“Da bambino avevo le scarpe bucate ma si viveva con grande dignità”. A Casa MInutella, il presidente della Regione siciliana si tuffa nella memoria e ricorda la sua infanzia. Tocca a Massimo Minutella, il conduttore del talk show, dare il via all’amarcord, con la domanda: “che cosa pensa chiederebbe un bambino al presidente della Regione?”. Musumeci risponde così: “mi chiederebbe di poter far lavorare papà e mamma. Mi chiederebbe di avere un alloggio per non pagare ogni mese l’affitto al padrone di casa. Mi chiederebbe di poter andare a scuola senza pesare sulla famiglia. La mia infanzia appartiene ad un’era glaciale diversa rispetto a quella attuale, nonostante molti problemi degli anni sessanta siano ancora presenti”.
“Da bambino avevo le scarpe bucate ma si viveva con grande dignità”

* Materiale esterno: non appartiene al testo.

Lemma step_preserves_one_poll (ev : Event) (w : World) :
  one_poll_inv w → one_poll_inv (step ev w).
Proof.
  unfold one_poll_inv, poll_calls. intros Hinv.
  destruct ev as [i|k o|i]; unfold step.
  - unfold tick. destruct (streams w !! i) as [s|]; [|exact Hinv].
    destruct (intervalActive s); [|exact Hinv].
    unfold getChanges, spawn. destruct (currentlyGettingChanges w) eqn:Hf; simpl.
    + unfold settle_poll. simpl. rewrite Hf. exact Hinv.
    + rewrite List.filter_app, length_app, Hinv. reflexivity.
  - destruct (calls w !! k) as [c|] eqn:Hk; [|exact Hinv].
    destruct (streams w !! call_stream c) as [s|]; [|exact Hinv].
    set (w0 := set_calls (delete k (calls w)) w).
    pose proof (resume_calls s c o w0) as Hcalls.
    pose proof (filter_delete_length (fun c => is_poll (frame c)) _ _ _ Hk) as Hlen.
    destruct (is_poll (frame c)) eqn:Hp.
    + assert (Hf : currentlyGettingChanges w = true).
      { destruct (currentlyGettingChanges w); [reflexivity|]. rewrite Hinv in Hlen. lia. }
      rewrite Hf in Hinv. rewrite Hinv in Hlen.
      assert (H0 : length (List.filter (fun c => is_poll (frame c)) (delete k (calls w))) = 0)
        by lia.
      unfold spawn. destruct (resume s c o w0) as [w' [c'|]] eqn:Hres; simpl in *.
      * rewrite Hcalls, List.filter_app, length_app, H0. simpl.
        rewrite (resume_suspends_poll s c c' o w0) by (now rewrite Hres). simpl.
        pose proof (resume_suspended_keeps_flag s c c' o w0 Hf) as Hkeep.
        rewrite Hres in Hkeep. simpl in Hkeep. now rewrite Hkeep.
      * rewrite Hcalls, H0.
        now rewrite (settled_poll_clears_flag s c o w0 w' Hp Hres).
    + destruct (resume_teardown_flag s c o w0 Hp) as [Hnone Hflag].
      unfold spawn. rewrite Hnone, Hcalls, Hflag. simpl.
      rewrite Hinv in Hlen. destruct (currentlyGettingChanges w); simpl in *; lia.
  - unfold teardown. destruct (streams w !! i) as [s|]; [|exact Hinv].
    unfold spawn. simpl. rewrite List.filter_app, length_app. simpl.
    rewrite Hinv. lia.
Qed.

(** From a process with no poll in progress, at most one [getChanges]
    call is ever suspended at a time, over all streams, and the flag is set
    exactly while one is. *)
Theorem at_most_one_poll_in_flight (evs : list Event) (w : World) :
  currentlyGettingChanges w = false → poll_calls w = [] →
  let w' := run evs w in
  (length (poll_calls w') ≤ 1)%nat ∧
  (currentlyGettingChanges w' = true ↔ length (poll_calls w') = 1).
Proof.
  intros Hf Hnone w'.
  assert (Hinv : one_poll_inv w') .
  { subst w'. assert (H0 : one_poll_inv w) by (unfold one_poll_inv; now rewrite Hf, Hnone).
    clear Hf Hnone. revert w H0.
    induction evs as [|ev evs IH]; intros w H0; [exact H0|].
    simpl. apply IH. now apply step_preserves_one_poll. }
  unfold one_poll_inv in Hinv. rewrite Hinv.
  destruct (currentlyGettingChanges w'); split; try lia; split; congruence.
Qed.
(** What the validation admits, told by cases: an [int] above zero (the
    [bool] [True] is the [int] 1) or a positive float. *)
Definition positive_int_or_float (v : value) : bool :=
  match v with
  | VInt z => 0 <? z
  | VBool b => b
  | VFloat f => positive_float f
  | VNone | VStr _ | VFraction _ => false
  end.

(** The words of the specification: an argument is not a positive number when
    it is of a non-numeric type or its value is at most zero. *)
Definition spec_non_numeric (v : value) : bool :=
  match v with
  | VNone | VStr _ => true
  | _ => false
  end.

Definition spec_le_zero (v : value) : bool :=
  match v with
  | VInt z => z <=? 0
  | VBool b => negb b
  | VFloat f => SFleb f F64.zero
  | VFraction q => Qle_bool q 0
  | VNone | VStr _ => false
  end.

Definition spec_positive_number (v : value) : bool :=
  negb (spec_non_numeric v) && negb (spec_le_zero v).

Definition value_is_nan (v : value) : bool :=
  match v with
  | VFloat f => F64.is_nan f
  | _ => false
  end.

Definition is_fraction (v : value) : bool :=
  match v with
  | VFraction _ => true
  | _ => false
  end.

Definition validation_message : string := "All parameters should be positive numbers.".

Definition built (p m t c : value) : instance :=
  {| prompts_per_shift := Some p; multiplier := Some m;
     avg_tokens_per_call := Some t; token_cost_per_thousand := Some c |}.

(** A line the operator types is accepted when it is empty (the default is
    taken) or [float] reads it; it is malformed when it is not empty and
    [float] rejects it. *)
Definition accepted_line (s : string) : bool :=
  negb (str_truthy s) ||
  match Text.float_of_string s with Some _ => true | None => false end.

Definition malformed_line (s : string) : bool :=
  str_truthy s &&
  match Text.float_of_string s with Some _ => false | None => true end.


(** The last thing a run wrote. *)
Definition last_output (out : list output) : option output :=
  last (map Some out) None.


(** The cost per shift on four floats, as the two methods compute it: the
    divisor 1000 is converted to a float first. *)
Definition tokens_of_floats (p m t : F64.float) : F64.float :=
  F64.mul (F64.mul p m) t.

Definition cost_of_floats (p m t c : F64.float) : F64.float :=
  F64.mul (F64.div (tokens_of_floats p m t) (F64.of_Z 1000)) c.

(** An [int] that a mixed operation can convert to a float. *)
Definition fits_float (z : Z) : bool := negb (F64.is_inf (F64.of_Z z)).



(** [AnnualCost(MonthlyCost(x))], the two calls in sequence. *)
Definition annual_of_daily (self : instance) (x : value) : result value :=
  (monthly_costs <- calculate_monthly_costs self x ;;
   calculate_annual_costs self monthly_costs)%py.

(** What [main] makes of one line typed at a prompt: [float] of the text, or
    of the default when the line is empty. *)
Definition line_value (line : string) (default_value : value) : result value :=
  py_float (if str_truthy line then VStr line else default_value).

Definition parse_error_message (s : string) : string :=
  append "could not convert string to float: " (Text.repr s).

(** ** Rounding to nearest, ties to even, as a function of the exact value

    What the reference operations compute, told on rationals: the exact result
    [x] of an operation is scaled to the exponent [fexp k] of its binade [k],
    rounded to the nearest integer, and the integer and the exponent are made
    a float.  This is the yardstick of the monotonicity proof. *)

Module Round.

Local Open Scope Q_scope.

Definition pow2 (e : Z) : Q := 2 ^ e.

(** The number [m * 2^e]. *)
Definition F2Q (m e : Z) : Q := inject_Z m * pow2 e.

(** The nearest integer, the even one of two that are equally near. *)
Definition rne (x : Q) : Z :=
  let f := Qfloor x in
  match Qcompare (x - inject_Z f) (1 # 2) with
  | Lt => f
  | Eq => if Z.even f then f else (f + 1)%Z
  | Gt => (f + 1)%Z
  end.

Definition cmp_spec (c : comparison) (a b : Q) : Prop :=
  match c with
  | Lt => a < b
  | Eq => a == b
  | Gt => b < a
  end.

(** [x] lies in [[m * 2^e, (m + 1) * 2^e)], where the location says: on the
    left end, or inside and below, at or above the middle. *)
Definition located (x : Q) (m e : Z) (l : location) : Prop :=
  match l with
  | loc_Exact => x == F2Q m e
  | loc_Inexact c =>
    F2Q m e < x /\ x < F2Q (m + 1) e /\ cmp_spec c (2 * x) (F2Q (2 * m + 1) e)
  end.

(** The second half of [binary_round_aux]: the rounded integer [n] at
    exponent [e] is renormalised (one more shift when the rounding carried
    into a new bit) and classified as zero, finite or overflown. *)
Definition finish (n e : Z) : spec_float :=
  let '(mrs, e') := shr_fexp F64.prec F64.emax n e loc_Exact in
  match shr_m mrs with
  | Z0 => S754_zero false
  | Zpos m => if (e' <=? F64.emax - F64.prec)%Z then S754_finite false m e'
              else S754_infinity false
  | Zneg _ => S754_nan
  end.

(** Rounding of [x], known to lie in the binade [k]. *)
Definition round_at (k : Z) (x : Q) : spec_float :=
  let e := fexp F64.prec F64.emax k in
  finish (rne (x / pow2 e)) e.

(** [x] is below [2^k] and, unless [k] is in the subnormal range, at least
    [2^(k-1)]. *)
Definition binade (x : Q) (k : Z) : Prop :=
  x < pow2 k /\ (pow2 (k - 1) <= x \/ (k <= emin F64.prec F64.emax)%Z).

(** A float as the program's positive numbers are: a valid representation,
    finite and positive or [+inf]. *)
Definition positive_valid (f : F64.float) : bool :=
  positive_float f && valid_binary F64.prec F64.emax f.

Local Abbreviation prec := F64.prec.
Local Abbreviation emax := F64.emax.
Local Abbreviation emin := (SpecFloat.emin F64.prec F64.emax).
Local Abbreviation fexp := (SpecFloat.fexp F64.prec F64.emax).

(** A shift record that locates [x] at exponent [e]. *)
Definition located_record (x : Q) (e : Z) (mrs : shr_record) : Prop :=
  (0 <= shr_m mrs)%Z /\ located x (shr_m mrs) e (loc_of_shr_record mrs).

(** A mantissa and an exponent as a finite positive float has them. *)
Definition canon (n e : Z) : Prop :=
  (0 < n < 2 ^ prec)%Z /\ (emin <= e)%Z /\ ((emin < e)%Z -> (2 ^ (prec - 1) <= n)%Z).

(** The float of a canonical pair. *)
Definition float_of_pair (n e : Z) : F64.float :=
  match n with
  | Zpos m => if (e <=? emax - prec)%Z then S754_finite false m e else S754_infinity false
  | _ => S754_nan
  end.

(** The number that the rounding of [x] in the binade [k] stands for. *)
Definition rounded_value (k : Z) (x : Q) : Q :=
  F2Q (rne (x / pow2 (fexp k))) (fexp k).

End Round.

(** A float that the chain can meet on positive inputs: [+0.0] (after an
    underflow), a valid positive finite float, or [+inf]. *)
Definition nonneg_valid (f : F64.float) : bool :=
  match f with
  | S754_zero false | S754_infinity false => true
  | S754_finite false _ _ => valid_binary F64.prec F64.emax f
  | _ => false
  end.

(** ** The order of the monotonicity statement *)

(** [x <= y] between two [int]s or between two floats (false when one of the
    floats is NaN, and between an [int] and a float). *)
Definition number_le (x y : number) : bool :=
  match x, y with
  | NInt a, NInt b => a <=? b
  | NFloat f, NFloat g => SFleb f g
  | _, _ => false
  end.

Definition value_le (a b : value) : bool :=
  match as_number a, as_number b with
  | Some x, Some y => number_le x y
  | _, _ => false
  end.

(** A float value is well formed when its representation is valid; the other
    values always are. *)
Definition well_formed (v : value) : bool :=
  match v with
  | VFloat f => valid_binary F64.prec F64.emax f
  | _ => true
  end.

Definition number_is_nan (x : number) : bool :=
  match x with
  | NFloat f => F64.is_nan f
  | NInt _ => false
  end.

(** A number that the chain can meet on positive inputs: a non-negative
    [int], or a float that is [+0.0], valid positive finite or [+inf]. *)
Definition chain_number (x : number) : bool :=
  match x with
  | NInt z => 0 <=? z
  | NFloat f => nonneg_valid f
  end.

Definition chain_or_nan (x : number) : bool := number_is_nan x || chain_number x.

(** Two results of the chain, the second not below the first: each is NaN
    or a number of the chain, and unless one is NaN they are in order. *)
Definition related (x x' : number) : Prop :=
  chain_or_nan x = true /\ chain_or_nan x' = true /\
  (number_is_nan x = true \/ number_is_nan x' = true \/ number_le x x' = true).

(** The arithmetic of [calculate_cost_per_shift] on the four numbers. *)
Definition number_cost (p m t c : number) : result number :=
  (pm <- number_mul p m ;;
   tokens <- number_mul pm t ;;
   q <- number_truediv tokens (NInt 1000) ;;
   number_mul q c)%py.

(** An [int], or a float other than an infinity or NaN. *)
Definition finite_value (v : value) : bool :=
  match v with
  | VFloat f => F64.is_finite f
  | _ => true
  end.

(** A positive finite number of the chain. *)
Definition finite_positive (x : number) : bool :=
  match x with
  | NInt z => 0 <? z
  | NFloat f => Round.positive_valid f && F64.is_finite f
  end.

Definition is_float (v : value) : bool :=
  match v with
  | VFloat _ => true
  | _ => false
  end.

(** The line that the handlers of [main] print for an exception. *)
Definition handler_line (e : exn) : string :=
  match e with
  | ValueError msg => append "Invalid input: " msg
  | _ => append "An unexpected error occurred: " (exn_message e)
  end.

La domanda di Minutella induce il presidente a raccontare la sua storia personale: “Più che di una famiglia povera faccio parte di una famiglia operaia, Vivevamo con grande dignità le nostre ristrettezze economiche. Io le scarpe bucate le avevo. Non andavo a comprare un paio di scarpe, mia mamma mi portava dal calzolaio per farle risuonare, per rifare i tacchi e mettere davanti e dietro delle placche di ferro che consentivano di non far logorare la suola, perché era quella maggiormente costosa. Io non ho mai avuto un regalo, né per i morti né per l’Epifania. Quando vedevo giocare i miei compagni di quartiere, prendevo uno scatolo delle scarpe, ci facevo due buchi, legavo un laccio e tiravo lo scatolo facendo finta che fosse un carrettino. Invece di mangiare la Nutella, mangiavo la fettina di pane che la mamma inzuppata nella salsa che preparava per la cena della famiglia. Abbiamo vissuto con grande dignità la nostra condizione. Mio padre era un autoferrotranviere. Tutto questo mi è servito, intanto a dare un valore alle cose. Papà mi diceva di dare valore alle cose che avevo, anche se sembra banale. E poi, mi ha insegnato a non desiderare mai la roba degli altri. Perché in definitiva riuscivamo ad accontentarci delle cose povere e semplici che avevamo”.